* **Work to be completed**
Which lines of the records contain the word "addr"? Copy each one.

Data entries
Lemma quiet_destroy b : quiet (bc_message_destroy (W := W) b).
Proof. unfold bc_message_destroy. solve_quiet. Qed.

Lemma quiet_deserialize d n : quiet (bc_message_deserialize (W := W) d n).
Proof. unfold bc_message_deserialize. solve_quiet. Qed.

(** Copying a message. *)
Lemma wp_create_copy m w (Q : option (box bc_message) -> W -> Prop) :
  heap_ok w -> message_wf m ->
  (forall res w', created (sender_pubkey m) (receiver_pubkey m) (msg_payload m) w res w' ->
     Q res w') ->
  wp (bc_message_create (Some (sender_pubkey m)) (Some (receiver_pubkey m))
        (contents <$> payload m) (payload_len m)) w Q.
Proof.
  intros Hok (_ & _ & Hs & Hr & _ & Hl & Hlt & Hb) HQ. rewrite Hl.
  unfold msg_payload in *. destruct (payload m) as [pl|]; cbn [fmap option_fmap option_map].
  - apply wp_create; try done. by rewrite Hl in Hlt.
  - assert (H := wp_create _ _ [] w Q Hok Hs Hr Hb eq_refl HQ). exact H.
Qed.

(** Destroying an owned message gives back exactly its blocks. *)
Lemma wp_destroy_owned b w (Q : unit -> W -> Prop) :
  message_wf (contents b) -> msg_blocks_distinct b -> msg_blocks b ⊆ owned w ->
  (forall w', released (msg_blocks b) w w' -> Q tt w') ->
  wp (bc_message_destroy (Some b)) w Q.
Proof.
  intros Hwf Hd Hsub HQ. unfold bc_message_destroy, msg_blocks, msg_blocks_distinct in *.
  destruct Hwf as (_ & _ & _ & _ & _ & Hlen & _). unfold msg_payload in Hlen.
  destruct (payload (contents b)) as [pl|].
  - apply wp_bind, wp_bind. eapply wp_lift; [apply mem_write_ok; zlen_lia|].
    apply (wp_free_owned (addr pl)); [set_solver|]. intros w1 Hr1.
    apply (wp_free_owned (addr b)); [destruct Hr1 as [_ ->]; set_solver|].
    intros w2 Hr2. apply HQ. rewrite union_comm_L. by eapply released_trans.
  - apply wp_bind, wp_ret. apply (wp_free_owned (addr b)); [set_solver|].
    intros w2 Hr2. apply HQ. by rewrite union_empty_r_L.
Qed.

* **Reply to the task**
    apply (wp_free_owned (addr pl)); [set_solver|]. intros w1 Hr1.
    apply (wp_free_owned (addr b)); [destruct Hr1 as [_ ->]; set_solver|].
  - apply wp_bind, wp_ret. apply (wp_free_owned (addr b)); [set_solver|].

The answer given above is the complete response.